The hard rubber outsole and tread feel tough and durable but quickly give way to the EVA foam midsole, which provides most of the cushioning and overall comfort, but can be less durable. EVA is the ubiquitous material that nearly all modern footwear is made of, but it’s not known for durability. The hard rubber curls up and around the foam a bit on the sides, but it could’ve gone further to prioritize durability.
In hotter, drier conditions, the boots were a bit toasty. Waterproof hiking boots in general are going to run hotter and these weren’t as bad as some other models I’ve worn. The Targhee IIIs feature Keen’s proprietary Keen.Dry system which aims to be waterproof and breathable (like brand-name waterproofing materials such as Gore-Tex). A membrane inside the boot allows water vapor (from your sweaty feet) to escape while keeping water from streams and puddles out.
One design choice that affects the waterproofing is in the tongue of the boot. The padded mesh under the laces splits around the hinge of the ankle and provides a way for water to enter, meaning the waterproofing is really only effective up to that point. Some boots are gusseted as high as the boot goes which not only extends the waterproofing, but keeps out dirt, rocks, and debris.
Some online reviewers complained that the waterproofing was ineffective, but my guess is that they actually just stepped in deeper water that allowed water to enter at the tongue. This flaw isn’t the end of the world and I didn’t experience any water incursions during my testing, but it's something to be aware of if you do a lot of stream or waterfall hiking and prioritize maximum waterproof performance.
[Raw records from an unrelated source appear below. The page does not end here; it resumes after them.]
Definition set_pending (ws : list PendingStreamWrite) (s : StreamRuntimeState) : StreamRuntimeState := {|
  pending_writes := ws; local_write_closed := local_write_closed s;
  remote_write_closed := remote_write_closed s; incoming_notified := incoming_notified s;
  closed_notified := closed_notified s;
|}.
Definition on_local_write_closed (s : StreamRuntimeState) : StreamRuntimeState := {|
  pending_writes := pending_writes s; local_write_closed := true;
  remote_write_closed := remote_write_closed s; incoming_notified := incoming_notified s;
  closed_notified := closed_notified s;
|}.
Definition on_remote_write_closed (s : StreamRuntimeState) : StreamRuntimeState := {|
  pending_writes := pending_writes s; local_write_closed := local_write_closed s;
  remote_write_closed := true; incoming_notified := incoming_notified s;
  closed_notified := closed_notified s;
|}.
Definition set_incoming_notified (s : StreamRuntimeState) : StreamRuntimeState := {|
  pending_writes := pending_writes s; local_write_closed := local_write_closed s;
  remote_write_closed := remote_write_closed s; incoming_notified := true;
  closed_notified := closed_notified s;
|}.
Definition set_closed_notified (s : StreamRuntimeState) : StreamRuntimeState := {|
  pending_writes := pending_writes s; local_write_closed := local_write_closed s;
  remote_write_closed := remote_write_closed s; incoming_notified := incoming_notified s;
  closed_notified := true;
|}.
Definition is_fully_closed (s : StreamRuntimeState) : bool := local_write_closed s && remote_write_closed s.

(** [usize::saturating_add]. *)
Definition saturating_add (a b : Z) : Z := Z.min (u64_mod - 1) (a + b).

Section connection.
Context {P : Type} `{PidEq : EqDecision P} `{PD : !Display P} `{CV : !CertVerifier P}.
Context {Q : Type} `{QA : !Quiche Q}.
Context {W Sock : Type} `{WA : !World W Sock}.

Record QuicConnection : Type := {
  qc_id : ConnectionId;
  qc_conn : Q;
  qc_peer_addr : SocketAddr;
  qc_endpoint : ConnectionEndpoint (P:=P);
  qc_state : ConnectionState;
  stream_states : gmap Z StreamRuntimeState;
  next_local_bidi_stream_id : Z;
}.

Definition set_conn (q : Q) (c : QuicConnection) : QuicConnection := {|
  qc_id := qc_id c; qc_conn := q; qc_peer_addr := qc_peer_addr c; qc_endpoint := qc_endpoint c;
  qc_state := qc_state c; stream_states := stream_states c;
  next_local_bidi_stream_id := next_local_bidi_stream_id c;
|}.
Definition set_endpoint (e : ConnectionEndpoint) (c : QuicConnection) : QuicConnection := {|
  qc_id := qc_id c; qc_conn := qc_conn c; qc_peer_addr := qc_peer_addr c; qc_endpoint := e;
  qc_state := qc_state c; stream_states := stream_states c;
  next_local_bidi_stream_id := next_local_bidi_stream_id c;
|}.
Definition set_state (st : ConnectionState) (c : QuicConnection) : QuicConnection := {|
  qc_id := qc_id c; qc_conn := qc_conn c; qc_peer_addr := qc_peer_addr c; qc_endpoint := qc_endpoint c;
  qc_state := st; stream_states := stream_states c;
  next_local_bidi_stream_id := next_local_bidi_stream_id c;
|}.
Definition set_streams (m : gmap Z StreamRuntimeState) (c : QuicConnection) : QuicConnection := {|
  qc_id := qc_id c; qc_conn := qc_conn c; qc_peer_addr := qc_peer_addr c; qc_endpoint := qc_endpoint c;
  qc_state := qc_state c; stream_states := m;
  next_local_bidi_stream_id := next_local_bidi_stream_id c;
|}.
Definition set_next_stream (n : Z) (c : QuicConnection) : QuicConnection := {|
  qc_id := qc_id c; qc_conn := qc_conn c; qc_peer_addr := qc_peer_addr c; qc_endpoint := qc_endpoint c;
  qc_state := qc_state c; stream_states := stream_states c; next_local_bidi_stream_id := n;
|}.

Definition conn_new (id : ConnectionId) (conn : Q) (peer_addr : SocketAddr) (endpoint : ConnectionEndpoint)
    : QuicConnection := {|
  qc_id := id; qc_conn := conn; qc_peer_addr := peer_addr; qc_endpoint := endpoint;
  qc_state := Connecting; stream_states := ∅;
  next_local_bidi_stream_id := if q_is_server conn then 1 else 0;
|}.

Definition source_cid_bytes (c : QuicConnection) : list byte := q_source_id (qc_conn c).
Definition is_server (c : QuicConnection) : bool := q_is_server (qc_conn c).
Definition conn_set_peer_id (p : P) (c : QuicConnection) : QuicConnection :=
  set_endpoint (set_peer_id (qc_endpoint c) p) c.
Definition is_closed (c : QuicConnection) : bool := q_is_closed (qc_conn c).
Definition matches_peer (c : QuicConnection) (addr : SocketAddr) : bool := bool_decide (qc_peer_addr c = addr).

(** What a method borrows mutably: the system, the connection and the event vector. *)
Record ConnState : Type := {
  cs_world : W;
  cs_conn : QuicConnection;
  cs_events : list (TransportEvent (P:=P));
}.

Definition meth (A : Type) : Type := eff ConnState TransportError A.

Definition upd_conn (f : QuicConnection → QuicConnection) : meth unit :=
  modify (λ s, {| cs_world := cs_world s; cs_conn := f (cs_conn s); cs_events := cs_events s |}).
Definition push_event (f : ConnectionId → TransportEvent) : meth unit :=
  modify (λ s, {| cs_world := cs_world s; cs_conn := cs_conn s;
                  cs_events := cs_events s ++ [f (qc_id (cs_conn s))] |}).
Definition fail {A} (f : ConnectionId → TransportError) : meth A :=
  id ← gets (qc_id ∘ cs_conn); throw (f id).
Definition on_quiche {A} (f : Q → Q * A) : meth A :=
  state (λ s, let '(q, a) := f (qc_conn (cs_conn s)) in
    ({| cs_world := cs_world s; cs_conn := set_conn q (cs_conn s); cs_events := cs_events s |}, a)).
Definition on_world {A} (f : W → W * A) : meth A :=
  state (λ s, let '(w, a) := f (cs_world s) in
    ({| cs_world := w; cs_conn := cs_conn s; cs_events := cs_events s |}, a)).
Definition get_stream (raw : Z) : meth (option StreamRuntimeState) :=
  gets (λ s, stream_states (cs_conn s) !! raw).
Definition put_stream (raw : Z) (st : StreamRuntimeState) : meth unit :=
  upd_conn (λ c, set_streams (<[raw := st]> (stream_states c)) c).

(** ** Streams *)

Definition is_local_initiated_stream (c : QuicConnection) (stream_id : Z) : bool :=
  let local_initiator_bit := if q_is_server (qc_conn c) then 1 else 0 in
  Z.land stream_id 1 =? local_initiator_bit.
Definition is_remote_initiated_stream (c : QuicConnection) (stream_id : Z) : bool :=
  negb (is_local_initiated_stream c stream_id).

Definition note_stream_closed_if_finished (stream_id : Z) : meth unit :=
  st ← get_stream stream_id;
  match st with
  | Some st =>
      if is_fully_closed st && negb (closed_notified st) then
        _ ← put_stream stream_id (set_closed_notified st);
        push_event (λ id, TStreamClosed id stream_id)
      else mret ()
  | None => mret ()
  end.

Definition ensure_stream_discovered (stream_id : Z) : meth unit :=
  is_remote ← gets (λ s, is_remote_initiated_stream (cs_conn s) stream_id);
  st ← get_stream stream_id;
  let st := default fresh_stream st in
  _ ← put_stream stream_id st;
  if is_remote && negb (incoming_notified st) then
    _ ← put_stream stream_id (set_incoming_notified st);
    push_event (λ id, TIncomingStream id stream_id)
  else mret ().

Definition get_or_create_local_stream_state (stream_id : Z) : meth StreamRuntimeState :=
  st ← get_stream stream_id;
  match st with
  | Some st => mret st
  | None =>
      is_local ← gets (λ s, is_local_initiated_stream (cs_conn s) stream_id);
      if negb is_local then fail (λ id, StreamNotFound id stream_id)
      else
        _ ← put_stream stream_id fresh_stream;
        mret fresh_stream
  end.

Definition gc_closed_streams : meth unit :=
  upd_conn (λ c, set_streams
    (filter (λ '(_, st), ¬ (closed_notified st = true ∧ pending_writes st = [])) (stream_states c)) c).

(** ** Output *)

(** [q_packets] bounds the iterations of the loop. *)
Fixpoint flush_loop (fuel : nat) (socket : Sock) : meth unit :=
  match fuel with
  | O => panic
  | S fuel =>
      r ← on_quiche (λ q, q_send q SEND_BUF_SIZE);
      match r with
      | inl Done => mret ()
      | inl (QuicheFailed e) => fail (λ id, CloseFailed id ("quiche send error: " ++ e))
      | inr (out, to) =>
          r ← on_world (λ w, send_to w socket out to);
          match r with
          | inl e => fail (λ id, CloseFailed id ("udp send error: " ++ to_string e))
          | inr _ => flush_loop fuel socket
          end
      end
  end.
Definition flush (socket : Sock) : meth unit :=
  n ← gets (λ s, q_packets (qc_conn (cs_conn s)));
  flush_loop (S n) socket.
Keen’s Targhee III is a classic modern hiker in the same vein as the Merrell Moab series: a mix of leather and modern materials for a lightweight, comfortable hiker that can be worn casually as well. You wouldn’t wear them to an office job, but they can serve as a work boot or a supportive shoe you can wear around town while running errands.
Lacing up the boots is quick and easy despite their height.
While I didn’t experience any of these issues in my month testing the boots, many online reviewers complained of the soles separating from the leather on either side of the toe box. Keen offers a one-year manufacturer’s warranty, so you’d hope to discover any flaws in that time period, but any widely reported flaws like this can undermine confidence in that initial purchase.
One of the biggest draws for this boot for many hikers is the wide range of sizes. You can find the boots in wide or regular from size seven all the way up to 17. There are also a number of colorways, though most are variations of many of the same leather and earth tones. The most colorful these hiking boots get is a Brindle/Magnet version, which features a light tan leather upper and maroon laces.
Retailing around $150, these are priced middle of the road for specialized hiking boots. Boots such as the Merrell Moab 2 are slightly cheaper, though most any decent hiking boot these days will cost more than $100.
If you’re searching for wide or odd-sized hikers, both the Keen Targhee III and the Merrell Moab 2 Mid are available in wide widths and in a broad range of sizes. They’re also both mid-height hikers with sneaker-like comfort and a mix of leather and modern materials. The aesthetic is remarkably similar as well. However, the Moab 2s are slightly cheaper and have been around longer.
If you like the look of the Keens but are worried about possible workmanship issues, the Oboz Sawtooth II Mid hikers are a remarkably similar boot for the same price and are now available in wide sizes.
People who are familiar with the Keen brand and only hike a few times a year should consider the Targhee III Mid Hiking Boots for their snug fit, relatively affordable price, and varied sizing ranges.